- Data shows leasing conditions have improved for the fifth successive quarter
- The sub-500 sqm cohort received the highest levels of activity
- Enquiry levels in Q2 2022 are 94% higher than in Q1 2022
The nation’s capital continues to record improving leasing conditions following a fifth successive quarter of positive net absorption, according to recent JLL Research data.
The data also revealed the sub-500 square metre cohort has the highest levels of activity.
The findings may not be a surprise given the significant public service workforce in Canberra, which wasn’t as impacted during the early stages of the pandemic compared to other capital cities. The study also comes as a recent Property Council report noted the bounce back in the Australian office market.
Over the 2021/22 financial year, Canberra recorded positive net absorption of 25,3000 square metres. It also remains the tightest CBD office market with a 6.1% vacancy rate as of Q2 2022, one of the lowest in the world compared to other global cities.
“Canberra office demand has maintained its stability and remains the most resilient CBD office market in the country, which is largely due to its high proportion of public sector tenants, outsourcing opportunities for corporates and consultants and the secure income base that they provide,” said Andrew Balzanelli, Head of Office Leasing – ACT.
“The leasing market is typically quiet leading into an election; however, we saw particularly high levels of enquires generated in Q1 and Q2 this year, which will culminate in leasing activity in the later part of Q3 through to Q4.”
Andrew Balzanelli, Head of Office Leasing – ACT
For Canberra CBD tenants who came to the market in Q1, they are seeking around 21,965 sqm of space to occupy, significantly higher than in 2021. For Q2 this increases to 23,825 sqm of space, over double the amount for the same period last year.
“The sub-500 sqm market remains the most active within private sector activity with occupiers mostly seeking fitted space,” said Troy McGuiness, JLL’s Office Leasing Director.
“Enquiry levels in Q2 2022 are 94% higher than in Q1 2022, indicating that the ‘work from home’ model is still under review for many small businesses. Prime-grade owners are continuing to construct spec-suites across the market in a bid to capitalise on this.”

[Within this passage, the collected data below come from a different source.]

(* ===== verification/Channels.v ===== *)
(** * Delivery channels

    [apps/notifier/src/channels/telegram.channel.ts], [email.channel.ts],
    [webpush.channel.ts] and the registry [channel.registry.ts]. *)

From S2P Require Import Prelude JsNumber Enums Contracts Table World Samples Effects Format DeliveryLog.

(** The interface a channel implements ([channel.types.ts]). *)
Record NotificationChannel := {
  nc_channel : Channel;
  nc_send : TriggerFiredEvent -> M unit;
}.

(** What the services read from their environment. *)
Record ChannelConfig := {
  telegram_token : string;       (** TELEGRAM_BOT_TOKEN, empty when unset *)
  smtp_configured : bool;        (** SMTP_HOST is set *)
  vapid_configured : bool;       (** both VAPID keys are set *)
}.

(** A request to the outside that takes effect. *)
Definition deliver (d : Delivery) : M unit := exec (fun w => set_delivered (delivered w ++ [d]) w).

Section Channels.
Context (config : ChannelConfig).

Definition telegram_send (event : TriggerFiredEvent) : M unit :=
  if decide (telegram_token config = "") then
    throw (PermanentNotificationError "TELEGRAM_BOT_TOKEN is not set")
  else
    let* chatId := telegramChatId (ev_userId event) in
    match chatId with
    | None | Some "" => throw (PermanentNotificationError "User has no linked Telegram chat")
    | Some chatId => deliver (TelegramMessage chatId ("🌦️ " +:+ alertText event))
    end.

Definition email_send (event : TriggerFiredEvent) : M unit :=
  if negb (smtp_configured config) then throw (PermanentNotificationError "Mailer is not configured") else
  let* recipient := emailRecipient (ev_userId event) in
  match recipient with
  | None | Some ("", _) => throw (PermanentNotificationError "User has no email")
  | Some (_, false) => throw (PermanentNotificationError "Email is not verified")
  | Some (email, true) => deliver (Mail email (alertTitle event) (alertHtml event))
  end.

(** The counters of the fan-out loop. *)
Record Progress := { pg_delivered : nat; pg_lastError : option exn }.

(** One pass of the loop over the devices; the status code decides between
    pruning the subscription and remembering the error. *)
Definition push_one (event : TriggerFiredEvent) (sub : PushSubscription) (p : Progress) : M Progress :=
  let* sent := catch
      (do* deliver (WebPush (s_endpoint sub) (alertTitle event) (alertText event)) in ret (inl tt))
      (fun err => ret (inr err)) in
  let p := match sent with inl _ => {| pg_delivered := S (pg_delivered p); pg_lastError := pg_lastError p |} | inr _ => p end in
  let* outcome := match sent with
    | inl _ => catch (do* markDelivered WEB_PUSH (ev_eventId event) (s_endpoint sub) in ret None)
                     (fun err => ret (Some err))
    | inr err => ret (Some err)
    end in
  match outcome with
  | None => ret p
  | Some (IoError (Some 404)) | Some (IoError (Some 410)) =>
      do* removePushSubscription (s_id sub) in ret p
  | Some err => ret {| pg_delivered := pg_delivered p; pg_lastError := Some err |}
  end.

Fixpoint push_all (event : TriggerFiredEvent) (pending : list PushSubscription) (p : Progress) : M Progress :=
  match pending with
  | [] => ret p
  | sub :: rest => let* p := push_one event sub p in push_all event rest p
  end.

(** The devices an earlier attempt did not reach, and the verdict on them. *)
Definition fan_out (event : TriggerFiredEvent) (subs : list PushSubscription) (alreadyDelivered : list string) : M unit :=
  let pending := List.filter (fun sub => negb (bool_decide (s_endpoint sub ∈ alreadyDelivered))) subs in
  match pending with
  | [] => ret tt
  | _ =>
      let* p := push_all event pending {| pg_delivered := 0; pg_lastError := None |} in
      match pg_lastError p with
      | Some err => throw err
      | None =>
          if (pg_delivered p =? 0)%nat
          then throw (PermanentNotificationError "All push subscriptions are invalid")
          else ret tt
      end
  end.

Definition webpush_send (event : TriggerFiredEvent) : M unit :=
  if negb (vapid_configured config) then throw (PermanentNotificationError "VAPID keys are not set") else
  let* subs := pushSubscriptions (ev_userId event) in
  match subs with
  | [] => throw (PermanentNotificationError "User has no push subscriptions")
  | _ =>
      let* alreadyDelivered := deliveredDestinations WEB_PUSH (ev_eventId event) in
      fan_out event subs alreadyDelivered
  end.

(** The registry: one implementation per channel. *)
Definition CHANNEL_IMPLEMENTATIONS : list NotificationChannel :=
  [{| nc_channel := TELEGRAM; nc_send := telegram_send |};
   {| nc_channel := EMAIL; nc_send := email_send |};
   {| nc_channel := WEB_PUSH; nc_send := webpush_send |}].

Definition registry_get (senders : list NotificationChannel) (channel : Channel) : option NotificationChannel :=
  find_first (fun c => bool_decide (nc_channel c = channel)) senders.

End Channels.

(** ** Fan-out without repeats *)

Section FanOut.
Context (config : ChannelConfig) (event : TriggerFiredEvent).

Definition pushes (endpoints : list string) : list Delivery :=
  map (fun ep => WebPush ep (alertTitle event) (alertText event)) endpoints.

(** What the loop may have sent: pushes to some of the devices, in order. *)
Definition sent_among (endpoints : list string) (w w' : World) : Prop :=
  exists l, delivered w' = delivered w ++ pushes l /\ l `sublist_of` endpoints.

Lemma sent_none endpoints w w' : delivered w' = delivered w -> sent_among endpoints w w'.
Proof. intros Hd. exists []. cbn. rewrite app_nil_r. split; [done|apply sublist_nil_l]. Qed.

Lemma sent_app e1 e2 w1 w2 w3 : sent_among e1 w1 w2 -> sent_among e2 w2 w3 -> sent_among (e1 ++ e2) w1 w3.
Proof.
  intros (l1 & H1 & S1) (l2 & H2 & S2). exists (l1 ++ l2). rewrite H2, H1, <- app_assoc. unfold pushes.
  rewrite map_app. split; [done|by apply sublist_app].
Qed.

(** A step that sends nothing. *)
Definition nothing_sent (w w' : World) : Prop := delivered w' = delivered w.

#[global] Instance nothing_sent_order : WorldOrder nothing_sent.
Proof.
  unfold nothing_sent. split; [split|]; [done|congruence|].
  intros w. by destruct (tick_spec w) as (_ & _ & _ & _ & _ & ->).
Qed.

Lemma push_one_sends sub p w : sent_among [s_endpoint sub] w (push_one event sub p w).2.
Proof.
  assert (forall id, keeps nothing_sent (removePushSubscription id)) as Hrm.
  { intros id. apply keeps_io; [apply _|]. intros w0. cbv beta zeta. by destruct (existsb _ _). }
  assert (forall c e d, keeps nothing_sent (markDelivered c e d)) as Hmark by (intros; by apply keeps_exec; [apply _|]).
  unfold push_one. rewrite bind_world. set (request := catch _ _).
  assert (sent_among [s_endpoint sub] w (request w).2) as Hw1.
  { unfold request, catch, bind, deliver, exec. destruct (io _ w) as [r w1] eqn:Hio.
    destruct (tick_spec w) as (_ & _ & _ & _ & _ & Hd).
    apply io_effect in Hio as [[-> _]|[-> _]]; destruct r; cbn;
      (apply sent_none; exact Hd) || (exists [s_endpoint sub]; cbn; by rewrite Hd). }
  destruct (request w) as [[sent|e|] w1]; cbn [fst snd] in *; [|done..]. set (rest := bind _ _).
  assert (nothing_sent w1 (rest w1).2) as Hrest.
  { unfold rest. apply (keeps_bind nothing_sent); keeps_tac; auto. }
  destruct Hw1 as (l & Hl & Hs). exists l. split; [|done]. by rewrite Hrest.
Qed.

Lemma push_all_sends subs p w : sent_among (s_endpoint <$> subs) w (push_all event subs p w).2.
Proof.
  revert p w. induction subs as [|s subs IH]; intros p w; cbn [push_all]; [by apply sent_none|].
  rewrite bind_world. pose proof (push_one_sends s p w) as Hone.
  destruct (push_one event s p w) as [r w1]. cbn [fst snd] in *.
  change (s_endpoint <$> s :: subs) with ([s_endpoint s] ++ (s_endpoint <$> subs)).
  eapply sent_app; [exact Hone|]. destruct r; [apply IH|by apply sent_none..].
Qed.

Lemma fan_out_sends subs already w :
  exists l, delivered (fan_out event subs already w).2 = delivered w ++ pushes l /\
    l `sublist_of` (s_endpoint <$> subs) /\ (forall ep, ep ∈ l -> ep ∉ already).
Proof.
  unfold fan_out. set (pending := List.filter _ subs).
  assert (forall ep, ep ∈ s_endpoint <$> pending -> ep ∉ already) as Hskip.
  { intros ep (s & -> & Hs)%list_elem_of_fmap.
    apply (elem_of_find_many (fun sub => negb (bool_decide (s_endpoint sub ∈ already)))) in Hs as [_ Hs].
    by apply negb_true_iff, bool_decide_eq_false in Hs. }
  assert (s_endpoint <$> pending `sublist_of` (s_endpoint <$> subs)) as Hsub by apply fmap_sublist, find_many_sublist.
  destruct (push_all_sends pending {| pg_delivered := 0; pg_lastError := None |} w) as (l & Hl & Hs).
  destruct pending as [|s0 rest]; [exists []; cbn; rewrite app_nil_r; split_and!; [done|apply sublist_nil_l|by intros ? []%elem_of_nil]|].
  exists l. split_and!; [|by etrans|].
  - rewrite bind_world, <- Hl. destruct (push_all event _ _ w) as [[p'| |] w3]; cbn [fst snd]; [|done..].
    destruct (pg_lastError p'); [done|]. by destruct (pg_delivered p' =? 0)%nat.
  - intros ep Hep. apply Hskip. eapply elem_of_sublist; eauto.
Qed.

(** A retry of a web push does not notify a device twice: whatever fails,
    one run of the channel sends at most one push per subscription of the
    user, in order, and none to an endpoint an earlier attempt on the event
    recorded as delivered. *)
Theorem webpush_skips_delivered w n :
  row_of WEB_PUSH (ev_eventId event) w = Some n ->
  exists l, delivered (webpush_send config event w).2 = delivered w ++ pushes l /\
    l `sublist_of` (s_endpoint <$> find_many (fun s => bool_decide (s_userId s = ev_userId event)) (pushSubs (db w))) /\
    (forall ep, ep ∈ l -> ep ∉ n_deliveredTo n).
Proof.
  intros Hrow. set (mine := find_many _ _).
  assert (forall w', delivered w' = delivered w -> exists l, delivered w' = delivered w ++ pushes l /\
    l `sublist_of` (s_endpoint <$> mine) /\ forall ep, ep ∈ l -> ep ∉ n_deliveredTo n) as Hnone.
  { intros w' ->. exists []. cbn. rewrite app_nil_r. split_and!; [done|apply sublist_nil_l|by intros ep []%elem_of_nil]. }
  destruct (tick_spec w) as (_ & _ & _ & Hdb1 & _ & Hd1), (tick_spec (tick w)) as (_ & _ & _ & Hdb2 & _ & Hd2).
  unfold webpush_send. destruct (negb (vapid_configured config)); [by apply Hnone|]. rewrite bind_world.
  unfold pushSubscriptions, query. destruct (io _ w) as [r w1] eqn:Hq. cbn [fst snd].
  apply io_effect in Hq as [[-> Hno]|[-> Hok]]; cbn [snd]; (destruct r as [subs| |]; [|by apply Hnone..]); [by destruct (Hno subs)|].
  specialize (Hok subs eq_refl). injection Hok as <-. rewrite Hdb1. fold mine.
  destruct mine as [|s0 rest] eqn:Hmine; [by apply Hnone|]. rewrite bind_world. unfold deliveredDestinations, query.
  destruct (io _ (tick w)) as [r w2] eqn:Hq. cbn [fst snd].
  apply io_effect in Hq as [[-> Hno]|[-> Hok]]; cbn [snd];
    (destruct r as [already| |]; [|apply Hnone; congruence..]); [by destruct (Hno already)|].
  specialize (Hok already eq_refl). rewrite !tick_row, Hrow in Hok. injection Hok as <-.
  rewrite <- Hd1, <- Hd2. apply fan_out_sends.
Qed.

End FanOut.

(** A retry in which one of two browsers already got the alert. *)
Definition fan_out_world : World :=
  {| now := 9; uuids := 0; oracle := [];
     db := {| users := [sample_user]; triggers := []; triggerConditions := [];
              notifications := [{| n_id := "n1"; n_eventId := Some "e1"; n_triggerId := None; n_userId := "u1";
                                   n_channel := WEB_PUSH; n_status := PENDING; n_payload := sample_event "e1"; n_error := None;
                                   n_claimedAt := None; n_deliveredTo := ["https://push/a"]; n_createdAt := 0 |}];
              pushSubs := [{| s_id := "s1"; s_userId := "u1"; s_endpoint := "https://push/a"; s_p256dh := ""; s_auth := ""; s_createdAt := 0 |};
                           {| s_id := "s2"; s_userId := "u1"; s_endpoint := "https://push/b"; s_p256dh := ""; s_auth := ""; s_createdAt := 0 |}];
              refreshTokens := []; pinnedCities := []; outbox := [] |};
     redis := ∅; broker := {| published := []; acked := [] |}; delivered := [] |}.

Lemma webpush_skips_delivered_witness :
  exists l, delivered (webpush_send {| telegram_token := ""; smtp_configured := false; vapid_configured := true |}
                         (sample_event "e1") fan_out_world).2 = pushes (sample_event "e1") l /\
    (forall ep, ep ∈ l -> ep ∉ ["https://push/a"]) /\ length l = 1%nat.
Proof.
  destruct (webpush_skips_delivered {| telegram_token := ""; smtp_configured := false; vapid_configured := true |}
    (sample_event "e1") fan_out_world _ eq_refl) as (l & Hd & _ & Hskip).
  exists l. split; [exact Hd|]. split; [exact Hskip|].
  apply (f_equal length) in Hd. cbn [delivered fan_out_world app] in Hd. unfold pushes in Hd. rewrite length_map in Hd.
  rewrite <- Hd. vm_compute. reflexivity.
Defined.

Troy McGuiness, JLL’s Office Leasing Director
Currently, there is a steady supply of new office builds in Canberra, coupled with strong demand. For all the current builds that are due for completion this year, the pre-commitment rate is 71%.
“While we will continue to see vacancy rates increase in early 2023, backfill space will continue to build momentum. Pending vacancy does not halt or stall activity but instead fuels demand, and we are seeing this with the revitalised Central Village which is generating significant interest,” added Mr Balzanelli
“Face rents have increased in prime assets; we could see upward pressure on incentives in 2023 as these backfill options become available in the later part of 2022.”
Aaron Green, JLL’s Office Leasing Director, added that increased expenditure from both the federal and territory governments has flowed through to the positive levels of demand since the pandemic began.
“Large government briefs continue to create development opportunities in the market. We witnessed an increase in demand from legal, IT and Defence related service providers, generating leasing activity.”
“The increasing government input in cybersecurity and military warfare will see an uplift in employment and in turn drive space demand for contract winners in the private sector, flowing through to positive levels of demand.”